Do you mind if i leave you to help Jessica whilst i attend to this please. x


----------



## QOTN (Jan 3, 2014)

catcoonz said:


> Yes, my cat is going into early labour and i need the vet to check her over.
> Vet is coming to my home, but my girl is not good.
> 
> Do you mind if i leave you to help Jessica whilst i attend to this please. x


Of course you must. Good luck.


----------



## Jessica2017 (Mar 15, 2017)

I will be right back need to wait for the bus with my kids


----------



## Elaine b37 (May 25, 2014)

oh my it is all happening and I only have 30 minutes of my lunch break left! good luck to the expectant cats and helpers!


----------



## QOTN (Jan 3, 2014)

How is Tiny now?


Elaine b37 said:


> oh my it is all happening and I only have 30 minutes of my lunch break left! good luck to the expectant cats and helpers!


We could be hours!


----------



## Gallifreyangirl (Feb 11, 2015)

Good luck with all the kittens being born Jessica keeping my fingers crossed.


----------



## Jessica2017 (Mar 15, 2017)

Thank u ever one


----------



## Shrike (Jun 25, 2015)

Good luck Tiny!


----------



## Soozi (Jun 28, 2013)

Been watching the thread! Everything crossed for the safety of Tiny and her babies.


----------



## JaimeandBree (Jan 28, 2014)

Good luck all! Everything crossed for safe delivery and Tiny's health xxx


----------



## Jessica2017 (Mar 15, 2017)

Tiny is is scared she is under my kid bed and I cant get to her to out her in her box


----------



## QOTN (Jan 3, 2014)

You really will have to try to get her out. You won't be able to see what is going on if she is out of reach and especially with the worry of the infection, you must be able to monitor her closely. Is she still eating? Could you tempt her out with a treat and then close the door to the bedrooms or block her access under the bed?


----------



## Soozi (Jun 28, 2013)

@Jessica2017 please keep her contained to one room only.


----------



## Shrike (Jun 25, 2015)

Would it help to draw the curtains so the room is a bit darker so she feels a little safer when out from under the bed?


----------



## Elaine b37 (May 25, 2014)

Jessica2017 said:


> Tiny is is scared she is under my kid bed and I cant get to her to out her in her box


try and stay calm Jessica so she doesn't pick up on your anxiety, talk to her quietly and see if you can coax her out with something to eat, even if she doesn't eat it she might be persuaded out to smell whatever you are offering


----------



## QOTN (Jan 3, 2014)

Shrike said:


> Would it help to draw the curtains so the room is a bit darker so she feels a little safer when out from under the bed?

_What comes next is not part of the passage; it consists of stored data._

(** C6: when a live send of an envelope with a replay_event,
    replay_recording or client_report item fails, the error is raised to the
    caller again, [shouldStore] is not asked, and the queue is as it was. *)
Theorem replay_never_queued (st : Engine) (env : Envelope) (head : bool) (e : Error) :
  storesOnly head = false ->
  (exists item, In item (env_items env) /\ In (item_type item) notQueuedTypes) ->
  fst (fst (send env head (Rejected e) st)) = Rejected e /\
  idb (snd (send env head (Rejected e) st)) = idb st /\
  Queue.size (idb (snd (send env head (Rejected e) st))) = Queue.size (idb st) /\
  calls (snd (send env head (Rejected e) st)) = CallTransportSend env :: calls st.
Proof.
  intros Hlive [item [Hitem Hkind]].
  assert (Hcontains : envelopeContainsItemType env notQueuedTypes = true).
  { unfold envelopeContainsItemType. apply existsb_exists.
    exists item. split; [exact Hitem |].
    apply existsb_exists. exists (item_type item). split; [exact Hkind |].
    apply String.eqb_refl. }
  unfold send. rewrite Hlive.
  unfold shouldQueue. rewrite Hcontains.
  destruct (createStore options); simpl; auto.
Qed.

(** C9: with a store and [fullOffline], a [send] that is not a head-drain
    step resolves with an empty response whatever the inner transport would
    have done and whatever [shouldStore] is; neither is called, only the
    queue can change, and with the queue at capacity nothing changes at
    all. *)
Theorem fullOffline_send_stores (st : Engine) (env : Envelope) (tr : TransportResult) :
  createStore options = true ->
  fullOffline options = true ->
  send env false tr st = (Resolved (Some emptyResponse), false, store_insert env false st) /\
  calls (snd (send env false tr st)) = calls st /\
  pending (snd (send env false tr st)) = pending st /\
  retryDelay (snd (send env false tr st)) = retryDelay st /\
  (queueCapacity options <= Queue.size (idb st) ->
   send env false tr st = (Resolved (Some emptyResponse), false, st)).
Proof.
  intros Hstore Hfull.
  assert (Hsend : send env false tr st
                  = (Resolved (Some emptyResponse), false, store_insert env false st)).
  { unfold send, storesOnly. now rewrite Hstore, Hfull. }
  rewrite Hsend. simpl.
  destruct (store_insert_frame env false st) as [Hrd [_ [Hpend [_ Hcalls]]]].
  repeat split; auto.
  intros Hfullq. do 2 f_equal.
  unfold store_insert.
  destruct (serializeEnvelope ext env) as [serialized |]; [| reflexivity].
  rewrite (QueueFacts.insert_full _ _ _ _ Hfullq). simpl. apply set_idb_same.
Qed.

(** *** Arming the timer *)

Lemma flushIn_arms delay head st :
  createStore options = true ->
  flushTimer (flushIn delay head st) = Some (nextTimerId st) /\
  armedTimer (flushIn delay head st)
  = Some {| timer_id := nextTimerId st; timer_delay := delay; timer_head := head |} /\
  In {| timer_id := nextTimerId st; timer_delay := delay; timer_head := head |}
     (pending (flushIn delay head st)).
Proof.
  intros Hstore. unfold flushIn, armedTimer. rewrite Hstore. simpl.
  destruct (flushTimer st) as [id |]; [destruct (truthy_number id) |];
    simpl; rewrite Z.eqb_refl; auto.
Qed.
(** X4.  When [rows.Values()] fails for a row, the call fails with that
    error and returns nothing if the row comes before the limit (or there
    is no limit); a failing row at or after the limit is never read, and
    the call returns the first [L] rows, truncated. *)
Theorem call_iteration_error h input L rows taken e rest :
  guard T (readOnly h) (TrimSpace (SQL input)) = None ->
  effectiveLimit (maxRows h) (MaxRows input) = inr L ->
  L <= maxInt64 ->
  pgxpool.Query (pool h) (TrimSpace (SQL input))
    (normalizeArgument unrepresentable <$> Args input) = inr rows ->
  pgx.stream rows = ((inr <$> taken) ++ inl e :: rest)%list ->
  Z.of_nat (List.length taken) < maxInt64 ->
  (L <= 0 \/ Z.of_nat (List.length taken) < L ->
   call T unrepresentable h input = inl e) /\
  (0 < L <= Z.of_nat (List.length taken) ->
   exists out, call T unrepresentable h input = inr out /\
     Truncated out = true /\
     Rows out = recordsOf (pgx.FieldDescriptions rows) (take (Z.to_nat L) taken)).
Proof.
  intros G HL Hmax HQ Hs Hlen. unfold call. rewrite G, HL. cbn [check bind].
  rewrite HQ. cbn [bind]. split.
  - intros Hlim. rewrite Hs, rowLoop_error; cbn [count]; try lia; reflexivity.
  - intros Hlim.
    assert (Hs' : pgx.stream rows =
                  ((inr <$> take (Z.to_nat L) taken) ++
                   ((inr <$> drop (Z.to_nat L) taken) ++ inl e :: rest))%list)
      by (now rewrite Hs, app_assoc, <- fmap_app, take_drop).
    rewrite Hs'.
    assert (Htake : List.length (take (Z.to_nat L) taken) = Z.to_nat L)
      by (rewrite length_take; lia).
    destruct ((inr <$> drop (Z.to_nat L) taken) ++ inl e :: rest)%list
      as [|next rest'] eqn:Hrest.
    { destruct (drop (Z.to_nat L) taken); discriminate. }
    rewrite rowLoop_truncates; cbn [count dataRows]; try lia.
    cbn [bind trunc check]. eexists. repeat split.
Qed.
(** * CyberScope: log preprocessing and model bank

    A shallow embedding of [enhanced_preprocessing.py]
    ([EnhancedLogPreprocessor]) and [enhanced_model.py]
    ([EnhancedLogAnalysisModel]), with the properties of the specification
    stated over it.

    Conventions.
    - A Python [str] is a [string] (or a [list ascii] where the code works
      character by character); the characters are ASCII code points.
    - A Python [dict] is an insertion-ordered association list ([Py.dict]).
    - A method that can raise returns a [Py.result]; a method that also
      mutates [self], the file system or the log is a function in the
      state-and-exception monad [Py.M].
    - What pandas, numpy, scikit-learn, torch and transformers compute is
      taken as a [Variable] of the enclosing [Section]. *)

From Stdlib Require Import List String Ascii ZArith Lia Bool Arith Permutation Sorted.
From Stdlib Require Import Decimal DecimalString OrderedTypeEx.
Import ListNotations.

Set Implicit Arguments.
Set Warnings "-register-all".

(* ================================================================== *)
(** ** Python values shared by both modules *)

Module Py.

Open Scope string_scope.

(** The outcome of a call: a value, or a raised exception. *)
Inductive result (E A : Type) : Type :=
| Ok (a : A)
| Raise (e : E).
Arguments Ok {E A} a.
Arguments Raise {E A} e.

Definition is_ok {E A} (r : result E A) : bool :=
match r with Ok _ => true | Raise _ => false end.

(** State-and-exception monad: the state survives a raised exception, as
  the attributes of [self] do in Python. *)
Definition M (S E A : Type) : Type := S -> result E A * S.

Definition ret {S E A} (a : A) : M S E A := fun s => (Ok a, s).

Definition bind {S E A B} (m : M S E A) (k : A -> M S E B) : M S E B :=
fun s => match m s with
         | (Ok a, s') => k a s'
         | (Raise e, s') => (Raise e, s')
         end.

Definition raise {S E A} (e : E) : M S E A := fun s => (Raise e, s).

Definition get_state {S E} : M S E S := fun s => (Ok s, s).

Definition modify {S E} (f : S -> S) : M S E unit := fun s => (Ok tt, f s).

(** [try: body except Exception as e: handler e]. *)
Definition try_except {S E A} (body : M S E A) (handler : E -> M S E A) : M S E A :=
fun s => match body s with
         | (Ok a, s') => (Ok a, s')
         | (Raise e, s') => handler e s'
         end.

(** [for x in xs: body x]. *)
Fixpoint for_each {S E X} (xs : list X) (body : X -> M S E unit) : M S E unit :=
match xs with
| [] => ret tt
| x :: rest => bind (body x) (fun _ => for_each rest body)
end.

(** Every run of [m] relates the state before to the state after. *)
Definition preserves {S E A} (R : S -> S -> Prop) (m : M S E A) : Prop :=
forall s r s', m s = (r, s') -> R s s'.

(** *** dict: insertion-ordered, keys unique *)

Definition dict (V : Type) : Type := list (string * V).

Fixpoint get {V} (d : dict V) (k : string) : option V :=
match d with
| [] => None
| (k', v) :: rest => if String.eqb k' k then Some v else get rest k
end.

(** [k in d] *)
Definition contains {V} (d : dict V) (k : string) : bool :=
match get d k with Some _ => true | None => false end.

(** [d[k] = v]: an existing key keeps its position, a new key goes last. *)
Fixpoint set {V} (d : dict V) (k : string) (v : V) : dict V :=
match d with
| [] => [(k, v)]
| (k', v') :: rest =>
    if String.eqb k' k then (k', v) :: rest else (k', v') :: set rest k v
end.

(** [list(d.keys())] *)
Definition keys {V} (d : dict V) : list string := map fst d.

(** [d.items()] *)
Definition items {V} (d : dict V) : list (string * V) := d.

(** *** f-strings, exceptions, log records *)

(** An f-string as the code builds it: literal text and interpolated
  values.  [str(e)] of an exception is the nested f-string it carries. *)
Inductive fpart : Type :=
| Lit (text : string)
| Interp (value : string)              (* {name} for a str *)
| InterpList (values : list string)    (* {list(d.keys())} *)
| InterpNum (what : string)            (* a formatted number, e.g. {x:.4f} *)
| Nested (parts : list fpart).         (* {e} for an exception *)

Definition fstring : Type := list fpart.
Lemma stringify_unique_split (s1 s2 r1 r2 : string) :
  (JSON_stringify_string s1 ++ r1 = JSON_stringify_string s2 ++ r2)%string ->
  s1 = s2 /\ r1 = r2.
Proof.
  unfold JSON_stringify_string. simpl. intros [= E].
  rewrite !string_app_assoc in E. simpl in E.
  revert s2 E. induction s1 as [|c1 s1 IH]; intros [|c2 s2]; simpl.
  - intros [= ->]. auto.
  - rewrite string_app_assoc.
    destruct (escape_char_head c2) as (h & t & -> & Hh). simpl.
    intros [= E _]. now elim Hh.
  - rewrite string_app_assoc.
    destruct (escape_char_head c1) as (h & t & -> & Hh). simpl.
    intros [= E _]. now elim Hh.
  - rewrite !string_app_assoc. intros E.
    apply escape_char_unique_split in E as [-> E].
    destruct (IH _ E) as [-> ->]. auto.
Qed.

(** The first character of a canonical form tells the kind of the value. *)
Definition starts (v : value) (c : ascii) : Prop :=
  match v with
  | JUndefined => False
  | JNull => c = "n"%char
  | JBool true => c = "t"%char
  | JBool false => c = "f"%char
  | JNum _ => is_digit c = true \/ c = "-"%char
  | JStr _ => c = dquote
  | JArr _ => c = "["%char
  | JObj _ => c = "{"%char
  end.

Lemma jcsSerialize_head (v : value) (s : string) :
  jcsSerialize v = Ret s -> exists c s', s = String c s' /\ starts v c.
Proof.
  destruct v as [| |b|n|t|xs|fs].
  - discriminate.
  - intros [= <-]. do 2 eexists. split; reflexivity.
  - destruct b; intros [= <-]; do 2 eexists; split; reflexivity.
  - intros H. apply jcsSerialize_number in H as (z & _ & _ & ->).
    destruct (decimal_shape z) as (neg & c & ds & -> & Hd).
    simpl in Hd. apply andb_true_iff in Hd as [Hd _].
    destruct neg; simpl; do 2 eexists; (split; [reflexivity|]);
      [now right|now left].
  - intros [= <-]. unfold JSON_stringify_string. do 2 eexists. split; reflexivity.
  - simpl. destruct (sequence (map jcsSerialize xs)); simpl; [|discriminate].
    intros [= <-]. do 2 eexists. split; reflexivity.
  - simpl. destruct (sequence _); simpl; [|discriminate].
    intros [= <-]. do 2 eexists. split; reflexivity.
Qed.

Lemma starts_not_closing (v : value) (c : ascii) :
  starts v c -> c <> "]"%char /\ c <> "}"%char /\ c <> ","%char.
Proof.
  destruct v as [| |[]|n|t|xs|fs]; simpl; try contradiction;
    try (intros ->; repeat split; discriminate).
  intros [H| ->]; repeat split; try discriminate; intros ->; discriminate.
Qed.

(** A sequence of items, each followed by a comma or by the closing
    character: when each item can be split off in one way only, so can the
    sequence. *)
Section Items.
Context {A B : Type}.
Variable close : ascii.
Variable R : A -> B -> Prop.
Variable fa : A -> outcome string.
Variable fb : B -> outcome string.
Hypothesis close_not_digit : is_digit close = false.
Hypothesis close_not_comma : close <> ","%char.
Hypothesis head_a : forall x s, fa x = Ret s -> exists c s', s = String c s' /\ c <> close.
Hypothesis head_b : forall y s, fb y = Ret s -> exists c s', s = String c s' /\ c <> close.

If Jessica has taken our advice, she has a blanket over the top of her kitten box. Girls feel safer when they think they are have a covering, because in the wild, they would have to hide their babies.


----------



## Jessica2017 (Mar 15, 2017)

We have one kitten


----------



## QOTN (Jan 3, 2014)

Jessica2017 said:


> We have one kitten


Good. Has Tiny dealt with the cord and washed the kitten particularly its face?


----------



## QOTN (Jan 3, 2014)

You need to make sure she has passed the placenta.


----------



## Jessica2017 (Mar 15, 2017)

QOTN said:


> You need to make sure she has passed the placenta.


How u tell that


----------



## leashedForLife (Nov 1, 2009)

.
the placenta is the bag the baby developed in - they need to be counted as they appear, 1 bag for each baby born.
.
.
.


----------



## QOTN (Jan 3, 2014)

Jessica2017 said:


> How u tell that


Was the cord attached to a lump of 'liver?'


----------



## leashedForLife (Nov 1, 2009)

.
.
that's the bag - still attached to the kitten. 
.
.
.


----------



## Jessica2017 (Mar 15, 2017)

QOTN said:


> Was the cord attached to a lump of 'liver?'


Idk I want to the bathroom and next I knkw here was a kitten


----------



## QOTN (Jan 3, 2014)

Some cats will eat the placenta so you must keep an eye on what she is doing. A retained placenta would make her infection much, much worse.


----------



## Jessica2017 (Mar 15, 2017)

Here is one


----------



## leashedForLife (Nov 1, 2009)

.
if she eats a couple placenta[e], that's fine - if she eats them ALL, she is likely to have bad diarrhea.
.
.
.


----------



## QOTN (Jan 3, 2014)

Well done, Tiny. It looks as though she knows what she is doing but do check the remaining placentas. Sometimes when kittens are born quickly, one will overtake the previous placenta so you have to keep a careful count.


----------



## OrientalSlave (Jan 26, 2012)

leashedForLife said:


> .
> if she eats a couple placenta[e], that's fine - if she eats them ALL, she is likely to have bad diarrhea.
> .


Its never happened with my girls, who have never had less than 6 kittens in a litter, nor with any of my fosters who had 4-6 kittens in their litters...


----------



## Jessica2017 (Mar 15, 2017)

We have 2 kittens


----------



## OrientalSlave (Jan 26, 2012)

@Jessica2017 If you don't have a set of digital kitchen scales that weigh to 1g (gram) now is the time to get a set. They are quite cheap if you look around. Weigh the kittens at about the same time each day, keep a record (I use Excel) and check the weight gain. Healthy kittens getting enough milk normally gain 10g per day - a bit less if they are small, say under 70g. If they are all failing to gain it's a problem with Tiny - infection, or not looking after them well. If some gain and some don't then there's a problem with the ones not gaining.


----------



## QOTN (Jan 3, 2014)

Jessica2017 said:


> We have 2 kittens


Good. Sorry to keep on about placentas but have you seen the second one?


----------



## QOTN (Jan 3, 2014)

OrientalSlave said:


> Its never happened with my girls, who have never had less than 6 kittens in a litter, nor with any of my fosters who had 4-6 kittens in their litters...


You have been fortunate!


----------



## Soozi (Jun 28, 2013)

I think in the US they use pounds and ounces.


----------



## Elaine b37 (May 25, 2014)

I feel like a transatlantic kitten auntie!


----------



## JaimeandBree (Jan 28, 2014)

Soozi said:


> I think in the US they use pounds and ounces.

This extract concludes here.